A Visit to Camp Marimuse
It was the third issue of WIRED Magazine (1993) that introduced me to MUDs. The title of the article was The Dragon Ate my Homework and it described an emerging recreational application on the Internet that was starting to emulate the cyberspace William Gibson had described years earlier in his landmark novel, Neuromancer.
Text-based computer adventure games, like Zork and Colossal Cave, had been around since the 1970s. But MUD (Multi-User Dungeon), the first Internet version, was created at Essex University in 1980.
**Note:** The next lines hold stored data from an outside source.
(* ===== verification/Download.v ===== *)
(** * Downloading a snapshot from a peer ([src/tsm/download.go], [src/tsm/chunklookup.go])

    The calls to the operating system and to the peer are the effects of a small
    monad: the world records them in order, keeps the contents of regular files by
    path, and asks an environment which calls fail and what the peer answers. *)

From Stdlib Require Import Strings.String.
From S2P Require Import GoSort Prelude GoStrings GoPath GoIO Sha256 Chunking Tsc Tsm Bloom ChunkIndex Indexer.

(** ** The world *)

(** The calls that change something, with their arguments. The three callbacks of
    [DownloadOptions] are calls too. *)
Inductive os_op :=
| OpCreate (path : gostring)
| OpTruncate (path : gostring) (size : Z)
| OpSeekCurrent (path : gostring) (by_ : Z)
| OpWrite (path : gostring) (data : list byte)
| OpWriteFile (path : gostring) (data : list byte) (perm : Z)
| OpMkdirAll (path : gostring) (perm : Z)
| OpRemove (path : gostring)
| OpRemoveAll (path : gostring)
| OpRename (old new : gostring)
| OpSymlink (target path : gostring)
| OpChmod (path : gostring) (mode : Z)
| OpChown (path : gostring) (uid gid : Z)
| OpLchown (path : gostring) (uid gid : Z)
| OpChtimes (path : gostring) (nanos : Z)
| OpCreateTargetDir (path parentStamp : gostring)
| OpCleanupTargetDir (path : gostring)
| OpPrepareForFiles (path : gostring) (fileList : list gostring).

(** An open file: its contents and the position of its descriptor. *)
Record ofile := OFile { o_data : list byte; o_pos : nat }.

Record http_request := Request { rq_url : gostring; rq_range : option (Z * Z) }.
Record http_reply := Reply { rp_status : Z; rp_body : outcome unit (list byte) }.

Record world := World {
  trace : list (os_op * bool);          (* oldest first, with their success *)
  requests : list http_request;
  files : gmap gostring ofile;
}.

Inductive dl_error :=
| dl_os (op : os_op) | dl_http | dl_status (code : Z) | dl_parse_tsm | dl_parse_tsc
| dl_invalid_ref (i : Z) | dl_mismatch (off : Z) | dl_unreadable | dl_unavailable (i : nat)
| dl_patch.

(** What the code finds around it: which calls fail, what the callbacks do to the
    files, what exists, the change time of a file, and the peer's answers. *)
Record env := Env {
  fails : world → os_op → bool;
  callback : os_op → gmap gostring ofile → gmap gostring ofile;
  stat_exists : world → gostring → bool;
  lstat_ctime : world → gostring → option Z;
  peer : world → http_request → outcome unit http_reply;
  read_local : world → gostring → option (list byte);
}.

Definition M (A : Type) : Type := world → world * outcome dl_error A.
Definition ret {A} (a : A) : M A := λ w, (w, Ret a).
Definition raise {A} (e : dl_error) : M A := λ w, (w, Err e).
Definition bind {A B} (m : M A) (f : A → M B) : M B :=
  λ w, match m w with
       | (w', Ret a) => f a w'
       | (w', Err e) => (w', Err e)
       | (w', Panic) => (w', Panic)
       end.
Notation "'let!' x := m 'in' k" := (bind m (λ x, k))
  (at level 200, x pattern, m at level 200, k at level 200) : go_scope.

(** A pure step, and a handler that runs when a step fails and then fails. *)
Definition lift {E A} (f : E → dl_error) (m : outcome E A) : M A := λ w, (w, wrap_err f m).
Definition on_error {A} (m : M A) (handler : M unit) : M A :=
  λ w, match m w with
       | (w', Err e) => ((handler w').1, Err e)
       | r => r
       end.

(** The effect of a successful call on the regular files. *)
Definition file_write (f : ofile) (data : list byte) : ofile :=
  let padded := o_data f ++ replicate (o_pos f - length (o_data f)) Byte.x00 in
  OFile (take (o_pos f) padded ++ data ++ drop (o_pos f + length data) padded)
    (o_pos f + length data).
Definition file_truncate (f : ofile) (size : nat) : ofile :=
  OFile (take size (o_data f ++ replicate (size - length (o_data f)) Byte.x00)) (o_pos f).
Definition file_seek (f : ofile) (by_ : Z) : ofile :=
  OFile (o_data f) (Z.to_nat (Z.of_nat (o_pos f) + by_)).

(** The name of a file after a directory above it (or itself) was renamed. *)
Definition renamed (old new k : gostring) : gostring :=
  if bool_decide (k = old) then new
  else if HasPrefix k (old ++ [slash]) then new ++ drop (length old) k else k.

Definition apply_op (e : env) (op : os_op) (m : gmap gostring ofile) : gmap gostring ofile :=
  match op with
  | OpCreate p => <[p := OFile [] 0]> m
  | OpTruncate p size => alter (λ f, file_truncate f (Z.to_nat size)) p m
  | OpSeekCurrent p n => alter (λ f, file_seek f n) p m
  | OpWrite p data => alter (λ f, file_write f data) p m
  | OpWriteFile p data _ => <[p := OFile data (length data)]> m
  | OpRemove p => delete p m
  | OpRemoveAll p =>
      filter (λ '(k, _), k ≠ p ∧ HasPrefix k (p ++ [slash]) = false) m
  | OpRename old new =>
      list_to_map ((λ '(k, f), (renamed old new k, f)) <$> map_to_list (delete new m))
  | OpSymlink _ p => delete p m
  | OpCreateTargetDir _ _ | OpCleanupTargetDir _ | OpPrepareForFiles _ _ => callback e op m
  | OpMkdirAll _ _ | OpChmod _ _ | OpChown _ _ _ | OpLchown _ _ _ | OpChtimes _ _ => m
  end.

(** A call to the operating system; a failed one changes nothing here. *)
Definition os (e : env) (op : os_op) : M unit :=
  λ w, if fails e w op
       then (World (trace w ++ [(op, false)]) (requests w) (files w), Err (dl_os op))
       else (World (trace w ++ [(op, true)]) (requests w) (apply_op e op (files w)), Ret tt).

(** The same, its error ignored. *)
Definition os_ (e : env) (op : os_op) : M unit := λ w, ((os e op w).1, Ret tt).

#[local] Open Scope go_scope.

Section download.
Context `{Digest}.
Variable e : env.

(** ** Chunks from local files ([chunklookup.go]) *)

(** [ReadData]: a negative offset cannot be sought; [io.ReadFull] wants all bytes. *)
Definition ReadData (loc : ChunkLocation) : M (list byte) :=
  λ w, match read_local e w (Filename loc) with
       | None => (w, Err dl_unreadable)
       | Some data =>
           let got := take (Z.to_nat (cl_Size loc)) (drop (Z.to_nat (cl_Offset loc)) data) in
           if (cl_Offset loc <? 0) || (Z.of_nat (length got) <? cl_Size loc)
           then (w, Err dl_unreadable) else (w, Ret got)
       end.

Definition VerifyAndRead (loc : ChunkLocation) : M (list byte) :=
  let! data := ReadData loc in
  if bool_decide (BlobSHA256 data = cl_SHA256 loc) then ret data else raise dl_unreadable.

(** ** HTTP *)

Definition StatusOK : Z := 200.
Definition StatusPartialContent : Z := 206.

(** One request, logged. *)
Definition client_do (r : http_request) : M http_reply :=
  λ w, (World (trace w) (requests w ++ [r]) (files w),
        wrap_err (λ _, dl_http) (peer e w r)).

Definition fetchFullFile (url : gostring) : M (list byte) :=
  let! resp := client_do (Request url None) in
  if negb (rp_status resp =? StatusOK) then raise (dl_status (rp_status resp))
  else lift (λ _, dl_http) (rp_body resp).

Record rangeSpec := RangeSpec { rs_offset : Z; rs_size : Z }.

Fixpoint fetchRanges (url : gostring) (ranges : list rangeSpec) : M (list (list byte)) :=
  match ranges with
  | [] => ret []
  | r :: ranges' =>
      let! resp := client_do (Request url
        (Some (rs_offset r, i64 (i64 (rs_offset r + rs_size r) - 1)))) in
      if negb (rp_status resp =? StatusOK) && negb (rp_status resp =? StatusPartialContent)
      then raise (dl_status (rp_status resp))
      else
        let! data := lift (λ _, dl_http) (rp_body resp) in
        let! rest := fetchRanges url ranges' in
        ret (data :: rest)
  end.

(** ** One file ([downloadFile]) *)

Record chunkInfo := MkInfo {
  ci_sha : list byte;
  ci_size : Z;
  remoteOffset : Z;
  localLoc : option ChunkLocation;
}.
#[export] Instance chunkInfo_inhabited : Inhabited chunkInfo := populate (MkInfo [] 0 0 None).

(** The loop over the references; the index moves its snapshots as it is asked. *)
Fixpoint build_chunks (d : disk) (ci : ChunkIndex) (tsc : TSCReader) (refs : list Z) (off : Z)
    : outcome dl_error (ChunkIndex * list chunkInfo) :=
  match refs with
  | [] => Ret (ci, [])
  | tscIdx :: refs' =>
      if (length (Entries tsc) <=? Z.to_nat tscIdx)%nat then Err (dl_invalid_ref tscIdx)
      else
        let c := Entries tsc !!! Z.to_nat tscIdx in
        let '(ci', loc) := FindChunk d ci (SHA256 c) in
        '(ci'', l) ← build_chunks d ci' tsc refs' (i64 (off + Size c));
        Ret (ci'', MkInfo (SHA256 c) (Size c) off loc :: l)
  end.

Definition zero_block (c : chunkInfo) : bool :=
  if ci_size c =? BLOB_MAX then bool_decide (ci_sha c = ZeroBlockSHA) else false.

(** The indices of the chunks to fetch. *)
Fixpoint remote_chunks (i : nat) (chunks : list chunkInfo) : list nat :=
  match chunks with
  | [] => []
  | c :: chunks' =>
      match localLoc c with
      | None => if zero_block c then remote_chunks (S i) chunks' else i :: remote_chunks (S i) chunks'
      | Some _ => remote_chunks (S i) chunks'
      end
  end.

Lemma zero_block_true c : zero_block c = true → ci_size c = BLOB_MAX ∧ ci_sha c = ZeroBlockSHA.
Proof.
  unfold zero_block. destruct (Z.eqb_spec (ci_size c) BLOB_MAX); [|done].
  intros Hs%bool_decide_eq_true_1. done.
Qed.

Definition range_of (c : chunkInfo) : rangeSpec := RangeSpec (remoteOffset c) (ci_size c).

(** The results of one batch, verified. *)
Fixpoint store_batch (chunks : list chunkInfo) (batch : list nat) (results : list (list byte))
    (m : gmap nat (list byte)) : outcome dl_error (gmap nat (list byte)) :=
  match batch, results with
  | idx :: batch', data :: results' =>
      let c := chunks !!! idx in
      if bool_decide (BlobSHA256 data = ci_sha c)
      then store_batch chunks batch' results' (<[idx := data]> m)
      else Err (dl_mismatch (remoteOffset c))
  | _, _ => Ret m
  end.

Definition batchSize : nat := 16.

(** The batches; every one takes at least one index, so as many as there are
    indices is fuel enough. *)
Fixpoint fetch_batches (fuel : nat) (url : gostring) (chunks : list chunkInfo) (remote : list nat)
    (m : gmap nat (list byte)) : M (gmap nat (list byte)) :=
  match fuel, remote with
  | S fuel', _ :: _ =>
      let batch := take batchSize remote in
      let! results := fetchRanges url ((λ idx, range_of (chunks !!! idx)) <$> batch) in
      let! m' := lift id (store_batch chunks batch results m) in
      fetch_batches fuel' url chunks (drop batchSize remote) m'
  | _, _ => ret m
  end.

(** The data of a chunk that is not a hole. *)
Definition chunk_data (url : gostring) (remoteData : gmap nat (list byte)) (i : nat) (c : chunkInfo)
    : M (list byte) :=
  match localLoc c with
  | Some loc =>
      λ w, match VerifyAndRead loc w with
           | (w', Ret data) => (w', Ret data)
           | (w', Panic) => (w', Panic)
           | (w', Err _) =>
               (let! fetched := fetchRanges url [range_of c] in
                match fetched with
                | [data] => if bool_decide (BlobSHA256 data = ci_sha c) then ret data
                            else raise dl_unreadable
                | _ => raise dl_unreadable
                end) w'
           end
  | None => match remoteData !! i with Some data => ret data | None => raise (dl_unavailable i) end
  end.
Lemma symlink_cut target rangeHeader a b :
  Z.of_nat (length target) < 2 ^ 63 → parseRangeHeader rangeHeader (Z.of_nat (length target)) = Ret (a, b) →
  @or_panic unit _ (go_slice (A := byte) target (Z.to_nat a) (Z.to_nat (a + i64 (i64 (b - a) + 1)))) ≠ Panic.
Proof.
  intros Hl Hp. destruct (parse_range_inside _ _ _ _ (conj (Nat2Z.is_nonneg _) Hl) Hp) as [Hab Hb].
  rewrite !i64_id by (try rewrite i64_id; unfold is_i64; lia). rewrite go_slice_some by lia. done.
Qed.

Lemma ServeHTTP_no_panic fs fs' root urlPath rangeHeader :
  small fs → small fs' → ServeHTTP fs fs' root urlPath rangeHeader ≠ Panic.
Proof.
  intros Hs Hs'. unfold ServeHTTP. destruct (HasPrefix _ _); [done|]. destruct (negb _); [done|].
  set (full := JoinPath root _).
  assert (∀ fs path, Lstat fs path ≠ Panic) as Hstat.
  { intros f path. unfold Lstat. assert (∀ n cur todo, walk n f cur todo ≠ Panic) as Hw.
    { clear. induction n as [|n IHn]; intros cur todo; revert cur; induction todo as [|e todo IH]; intros cur;
        try (by cbn); rewrite walk_cons; repeat case_match; try done; try apply IH; apply IHn. }
    specialize (Hw max_links [] (Split path slash)). destruct (walk _ _ _ _) as [p|x|]; [|done..].
    rewrite ret_bind. destruct p; [done|]. by destruct (f !! _). }
  pose proof (Hstat fs full) as H1. pose proof (Hstat fs' full) as H2.
  destruct (Lstat fs full) as [i|x|] eqn:Hl; [|by destruct x|done].
  destruct i as [data|target| |]; [| |done..].
  - destruct (Lstat fs' full) as [[data'|target'| |]|[]|]; try done; by apply serve_bytes_no_panic.
  - destruct (Lstat fs' full) as [[data'|target'| |]|[]|] eqn:Hl'; try done.
    apply serve_bytes_no_panic. intros a b Hp. eapply symlink_cut; [|exact Hp].
    apply (Lstat_small fs' full); [done|by right].
Qed.

(** What the handler answers for a path below directories that are no links. *)
Lemma ServeHTTP_exact dir fs p rangeHeader :
  Forall proper dir → dir ≠ [] → small fs → real_dirs fs (dir ++ url_elems p) →
  ∃ resp, ServeHTTP fs fs (abs_path dir) (slash :: p) rangeHeader = Ret resp ∧
    match fs !! (dir ++ url_elems p) with
    | Some (IFile data | ISymlink data) => holds_piece data rangeHeader resp
    | Some (IDir | IOther) => resp = http_Error "not a regular file or symlink" StatusForbidden
    | None => resp = http_Error "not found" StatusNotFound
    end.
Proof.
  intros Hd Hne Hs Hr. unfold ServeHTTP.
  assert (HasPrefix (Clean (slash :: p)) dotdot = false) as ->.
  { rewrite Clean_slash. unfold HasPrefix. apply bool_decide_eq_false_2. destruct (Join _ _) as [|? []]; discriminate. }
  rewrite full_path by done. set (es := dir ++ url_elems p) in *.
  assert (HasPrefix (abs_path es) (abs_path dir) = true) as ->.
  { apply HasPrefix_true. unfold es, abs_path. destruct (url_elems p) as [|e l] eqn:Hu.
    - exists []. by rewrite !app_nil_r.
    - eexists. rewrite Join_app by done. reflexivity. }
  cbn [negb]. assert (Forall proper es) as Hes by (apply Forall_app_2; [done|apply url_elems_proper]).
  rewrite Lstat_real by (done || by destruct dir). destruct (fs !! es) as [[data|target| |]|] eqn:Hf; cbn [or_err]; [..|by eexists].
  - apply serve_bytes_piece; [apply (Hs es); by left|]. intros a n Hn. by rewrite !Nat2Z.id.
  - apply serve_bytes_piece; [apply (Hs es); by right|]. intros a n Hn.
    replace (Z.of_nat a + Z.of_nat n) with (Z.of_nat (a + n)) by lia. rewrite !Nat2Z.id. by rewrite go_slice_slice.
  - by eexists.
  - by eexists.
Qed.

(** ** A server as the peer of a download *)

(** Bytes that a URL carries as they are. *)
Definition plain_byte (c : byte) : Prop := is_ctl c = false ∧ c ≠ "%"%byte ∧ c ≠ "?"%byte ∧ c ≠ "#"%byte.

Lemma unescape_plain s : Forall plain_byte s → unescape s = Some s.
Proof.
  induction 1 as [|c s (_ & Hc & _) _ IH]; [done|]. cbn [unescape]. rewrite bool_decide_eq_false_2 by done. by rewrite IH.
Qed.
Lemma before_absent c s : c ∉ s → before c s = s.
Proof.
  induction s as [|x s IH]; [done|]. intros [Hx Hs]%not_elem_of_cons. cbn [before].
  rewrite bool_decide_eq_false_2 by done. by rewrite IH.
Qed.
Lemma plain_absent s c : Forall plain_byte s → ¬ plain_byte c → c ∉ s.
Proof. intros Hs Hc Hin. rewrite Forall_forall in Hs. by apply Hc, Hs. Qed.

Lemma url_path_plain base p : Forall plain_byte (base ++ p) → url_path base (base ++ p) = Some p.
Proof.
  intros Hp. unfold url_path. assert (existsb is_ctl (base ++ p) = false) as ->.
  { apply not_true_is_false. intros (c & Hin & Hc)%existsb_exists. apply list_elem_of_In in Hin.
    rewrite Forall_forall in Hp. destruct (Hp c Hin) as [Hn _]. congruence. }
  assert ("#"%byte ∉ base ++ p) as Hh by (apply plain_absent; [done|by intros (_ & _ & _ & ?)]).
  unfold after. rewrite (before_absent _ _ Hh), drop_ge by lia. cbn [unescape mbind option_bind].
  rewrite TrimPrefix_app. apply Forall_app in Hp as [_ Hp].
  rewrite (before_absent "#"%byte p) by (apply plain_absent; [done|by intros (_ & _ & _ & ?)]).
  rewrite before_absent by (apply plain_absent; [done|by intros (_ & _ & ? & _)]).
  by apply unescape_plain.
Qed.

Lemma mux_clean_abs es : Forall proper es → es ≠ [] → mux_clean (abs_path es) = abs_path es.
Proof.
  intros Hes Hne. unfold mux_clean. rewrite Clean_abs by done.
  destruct (HasSuffix _ _) eqn:Hs; [|done]. exfalso. apply HasSuffix_true in Hs as [s' Hs'].
  destruct (exists_last Hne) as (pre & e & ->). apply Forall_app in Hes as [_ He]. rewrite Forall_singleton in He.
  destruct He as (Hnil & _ & _ & Hsl). destruct (exists_last Hnil) as (e' & c & ->).
  assert (∃ q, abs_path (pre ++ [e' ++ [c]]) = q ++ [c]) as [q Hq].
  { unfold abs_path. destruct pre as [|x pre]; [by exists (slash :: e')|]. rewrite Join_app by done. cbn [Join].
    exists (slash :: Join (x :: pre) slash ++ slash :: e'). cbn. by rewrite <- !app_assoc. }
  rewrite Hq in Hs'. apply app_inj_tail in Hs' as [_ ->]. apply Hsl. apply elem_of_app. right. by left.
Qed.

Lemma url_elems_join es : Forall proper es → es ≠ [] → url_elems (Join es slash) = es.
Proof. intros Hes Hne. unfold url_elems. rewrite Split_join_proper by done. by rewrite clean_elems_proper. Qed.

(** The server serves every regular file below its root. *)
Lemma server_serves e fs dir base other es data :
  (∀ w, peer e w = server fs fs (abs_path dir) base other) →
  Forall proper dir → dir ≠ [] → small fs → Forall proper es → es ≠ [] →
  real_dirs fs (dir ++ es) → fs !! (dir ++ es) = Some (IFile data) →
  Forall plain_byte (base ++ abs_path (bs "bupdate" :: es)) →
  serves e (base ++ abs_path (bs "bupdate" :: es)) data.
Proof.
  intros Hpeer Hd Hne Hs Hes Hesne Hr Hf Hplain w off n Hn Hin. rewrite Hpeer. unfold server. cbn [rq_url rq_range].
  assert (Forall proper (bs "bupdate" :: es)) as Hbes by (apply Forall_cons_2; [by apply proper_name|done]).
  rewrite url_path_plain, mux_clean_abs by done.
  assert (abs_path (bs "bupdate" :: es) = bs "/bupdate" ++ slash :: Join es slash) as Habs.
  { unfold abs_path. change (bs "bupdate" :: es) with ([bs "bupdate"] ++ es). by rewrite Join_app. }
  rewrite Habs. assert (HasPrefix (bs "/bupdate" ++ slash :: Join es slash) (bs "/bupdate/") = true) as ->.
  { apply HasPrefix_true. exists (Join es slash). reflexivity. }
  rewrite TrimPrefix_app. destruct (ServeHTTP_exact dir fs (Join es slash) (range_header (Some (Z.of_nat off, Z.of_nat (off + n) - 1))) Hd Hne Hs)
    as (resp & -> & Hresp); [by rewrite url_elems_join|].
  rewrite url_elems_join, Hf in Hresp by done. unfold holds_piece in Hresp.
  assert (Z.of_nat (length data) < 2 ^ 63) as Hlen by (apply (Hs (dir ++ es)); by left).
  rewrite decide_False in Hresp by discriminate. rewrite parse_range_header in Hresp by lia.
  destruct Hresp as (_ & _ & ->). unfold deliver. cbn [r_length r_body r_status].
  replace (Z.to_nat (Z.of_nat (off + n) - 1 - Z.of_nat off + 1)) with n by lia. rewrite Nat2Z.id.
  assert (length (slice data off n) = n) as Hsl by (unfold slice; len_lia).
  rewrite Hsl, take_ge by lia. destruct (Z.ltb_spec (Z.of_nat n) (Z.of_nat (off + n) - 1 - Z.of_nat off + 1)); [lia|done].
Qed.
By the early 1990s, MUDs had become the new addiction on university campuses. Entering your favorite networked virtual realm you might read, “You stand in the main hall of a gothic castle, its stone walls covered with moss and magnificent tapestries. Before you is a table of English oak, set for a feast. Across the way you see StarChaser.”
StarChaser is the avatar of another user, connecting from some place else on the Internet. Your avatar is your persona in the virtual domain. If you type, “look starchaser,” you read his description, “You see a humanoid being, clad in clothing of metallic fabrics and holding a glowing golden orb.”
If StarChaser types, “say Hello inferior beings.” then you and others in the room read, “StarChaser says, ‘Hello inferior beings.’ ”
I was Peiohpah. Typing, “Look peiohpah,” you would read, “You see a tall thin black man, wearing a tattered navy sport jacket and dreadlocks, and seeming in constant motion to an inner melody.”
You could also emote gestures, such as, “emote jumps in the air and joyfully turns three backward flips!” Others in the room would read, “Peiohpah jumps in the air and joyfully turns three backward flips!” In cyberspace, you can suspend any laws of physics that get in the way.
MOOs were a type of MUD that enabled users to co-create the environment. We could type to create and describe rooms and attach them to other rooms. We could also create and program objects that would react to words uttered by nearby users. The richness of an environment depended on the compellingness of its description.
MOOs quickly gained the attention of educators because teachers and students could create curriculum-oriented environments. It was in this context that I met (online) Billie Hughes and Jim Walters. On the faculty of Phoenix College, they were working with local teachers and a diverse group of at-risk upper-elementary students to explore instructional potentials of MUDs. They all reported to a computer lab at the college, where they were introduced to the Internet and the concept of MUDing. Camp MariMUSE was launched.
Initially confused and anxious, the youngsters were helped to created their avatars, coding in their names and descriptions. Sitting quietly, side-by-side at their computers, these children met each other anew, through their imaginary personas. In real life, some of them were known only by unsavory reputation.
Becoming comfortable with the environment, the students set out to create their homes. MUD-savvy volunteers from Cleveland Free Net materialized to help the students in-world. It was initially difficult for the youngsters to accept that these helpers were hundreds or thousands of miles away, but as the students’ confidence grew, serious work began.
One young girl had always dreamed of living in a cave. So after the first day she applied for her first library card and researched caves. She wanted the description to be as accurate and visual as possible. After three weeks, the students had created an entire town and were discussing the need for laws and a system of governance.
One boy, because of his reputation, was desperately avoided by the other students. But inside the MUD, he quickly surfaced as a prodigy coder and many of the other students, in avatar, came to him for help. It was an entirely new experience for the shunned youngster to have peers seeking him out for help. His teachers saw astonishing changes in his personal behavior, as his classmates came to realize who their favorite helpmate really was.
We had to remind ourselves that these children could barely be convinced to write their names on paper in their classrooms. In MariMUSE, they wrote and rewrote megabytes of text—because they were writing to be read, not measured.